I ordered the parts I needed:

  • GBS8200 board (eBay $22 USD)
  • ESP8266 board (AliExpress $4 USD)
  • Si5351A Clock Breakout Board (AliExpress $4 USD)
  • 0805 SMD 10uF caps (AliExpress $2 USD for 100 pcs)
  • VGA male to HDMI female converter (AliExpress $4.30 USD)

The Build #

Mostly following Voultar’s video, along with reading the official instructions on how to build the hardware, it wasn’t very hard to put this project together.

First order of business, load up the firmware onto the ESP8266:

Then I removed the socket on the side of the GBS8200 board:

Next I bridged P8 to enabled debug mode, which allows the ESP board to take control (see the next photo for where it’s actually bridged):

Following Voultar’s method, I soldered the ESP board sideways onto the GBS board:

Soldered the necessary connections:

I connected the 5V DC input barrel jack to the ESP board:

The VGA to HDMI converter needs 5V as well. Using the USB plug that came with the converter, and the pig tail that came with the board, I spliced them together:

Now we can easily power the converter:

Time to put everything together and perform a quick test:

Success! This is a PS2 connected via component into the GBS, and the GBS outputting 1080p over HDMI.
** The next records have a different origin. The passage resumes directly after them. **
Lemma renew_touches i w e now life b : book_wf b → touches i b (renew i w e now life b).1.
Proof.
  intros Hb. destruct (renew i w e now life b) as [b' r] eqn:H. apply renew_spec in H; simpl.
  destruct r as [t|[]]; try (by left).
  - destruct H as (l & Hi & Hw & He & Ha & _ & _ & _ & ->).
    eapply rewrite_active_touches; [done..|]. simpl.
    by rewrite Ha, (wf_active_no_result b i l).
  - destruct H as (l & Hi & Hw & He & Ha & _ & ->).
    eapply rewrite_active_touches; [done..|]. simpl. by rewrite (wf_active_no_result b i l).
Qed.

Lemma complete_touches i w e now d b : book_wf b → touches i b (complete i w e now d b).1.
Proof.
  intros Hb. destruct (complete i w e now d b) as [b' r] eqn:H. apply complete_spec in H; simpl.
  destruct r as [[]|[]]; try (by left).
  - destruct H as (l & Hi & Hw & He & Hd & [(_ & _ & ->)|(Ha & _ & ->)]); [by left|].
    eapply rewrite_active_touches; done.
  - destruct H as (l & Hi & Hw & He & Ha & _ & ->).
    eapply rewrite_active_touches; [done..|]. simpl. by rewrite (wf_active_no_result b i l).
Qed.
Lemma slack_le q : wf q → (slack q ≤ 99 * length (schedule q))%nat.
Proof.
  intros Hq. unfold slack. induction (schedule q) as [|t l IH]; simpl; [lia|].
  pose proof (missing_le q t Hq). lia.
Qed.

Lemma sum_list_with_ext {A} (f g : A → nat) l :
  (∀ x, x ∈ l → f x = g x) → sum_list_with f l = sum_list_with g l.
Proof.
  induction l as [|x l IH]; simpl; intros Hext; [done|].
  rewrite IH by set_solver. rewrite (Hext x) by set_solver. done.
Qed.

Lemma missing_skipped q t tq rest s :
  missing (skipped q t tq rest) s =
    if decide (s = t) then Z.to_nat (FAIRNESS_QUANTUM - 1 - (deficit tq + weight tq))
    else missing q s.
Proof.
  unfold missing, deficit_of, skipped. simpl. destruct (decide (s = t)) as [->|].
  - by rewrite lookup_insert_eq.
  - by rewrite lookup_insert_ne.
Qed.

Lemma missing_after_service q t tq w ws rest s :
  s ≠ t → missing (after_service q t tq w ws rest) s = missing q s.
Proof.
  intros Hs. unfold missing, deficit_of, after_service. simpl.
  by rewrite lookup_partial_alter_ne.
Qed.

Lemma skipped_slack q t tq rest :
  t ∉ rest → schedule q = t :: rest → tenants q !! t = Some tq →
  1 ≤ weight tq → 0 ≤ deficit tq → deficit tq + weight tq < FAIRNESS_QUANTUM →
  (slack (skipped q t tq rest) < slack q)%nat.
Proof.
  intros Hfresh Hs Ht Hw Hd Hlow. unfold slack. rewrite Hs. simpl.
  rewrite sum_list_with_app. simpl. rewrite missing_skipped, decide_True by done.
  rewrite (sum_list_with_ext (missing (skipped q t tq rest)) (missing q) rest).
  - unfold missing at 2, deficit_of. rewrite Ht. lia.
  - intros s Hin. rewrite missing_skipped, decide_False; [done|congruence].
Qed.

Lemma skipped_rank n q t tq rest s :
  t ∉ rest → schedule q = t :: rest → tenants q !! t = Some tq →
  1 ≤ weight tq → 0 ≤ deficit tq → deficit tq + weight tq < FAIRNESS_QUANTUM →
  s ∈ schedule q → (length (schedule q) ≤ n)%nat →
  (rank n (skipped q t tq rest) s < rank n q s)%nat.
Proof.
  intros Hfresh Hs Ht Hw Hd Hlow Hin Hlen. unfold rank. rewrite missing_skipped, Hs in *.
  simpl in *. destruct (decide (s = t)) as [->|Hne].
  - rewrite decide_True, index_app_r by done.
    unfold missing, deficit_of. rewrite Ht.
    replace (Z.to_nat (FAIRNESS_QUANTUM - 1 - deficit tq)) with
      (Z.to_nat (FAIRNESS_QUANTUM - 1 - (deficit tq + weight tq)) + Z.to_nat (weight tq))%nat
      by (unfold FAIRNESS_QUANTUM in *; lia).
    destruct (Z.to_nat (weight tq)) eqn:?; lia.
  - rewrite (decide_False (P := t = s)) by congruence.
    rewrite index_app_l by set_solver. lia.
Qed.

Lemma after_service_rank n q t tq w ws rest s :
  t ∉ rest → schedule q = t :: rest → s ∈ schedule q → s ≠ t →
  (rank n (after_service q t tq w ws rest) s < rank n q s)%nat.
Proof.
  intros Hfresh Hs Hin Hne. unfold rank. rewrite missing_after_service by done.
  rewrite Hs in *. simpl. rewrite (decide_False (P := t = s)) by congruence.
  case_bool_decide; [lia|]. rewrite index_app_l by set_solver. lia.
Qed.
Next up was removing some caps and stacking some to improve the GBS performance and filtering:

Next I installed the clock generator board which apparently fixes horizontal tearing at high resolutions:

Finally, with everything wired up, I decided to mount it on a piece of wood I cut and sanded:

Note that although it’s not shown in the pics, I also attached a dual RCA female to phono male cable to the VGA to HDMI converter to be able to mix in stero audio into the HDMI signal.

Thoughts #

This was a super fun build to make. There are a lot of steps, but it’s not too difficult. The scaler itself works amazingly well! You can connect to the ESP board over WiFi to configure options like resolution, scanlines, and much more. When connecting my NESRGB-modded NES to to via component, the image quality on my 70” TV is crisp and clear. I definitely recommend building one of these!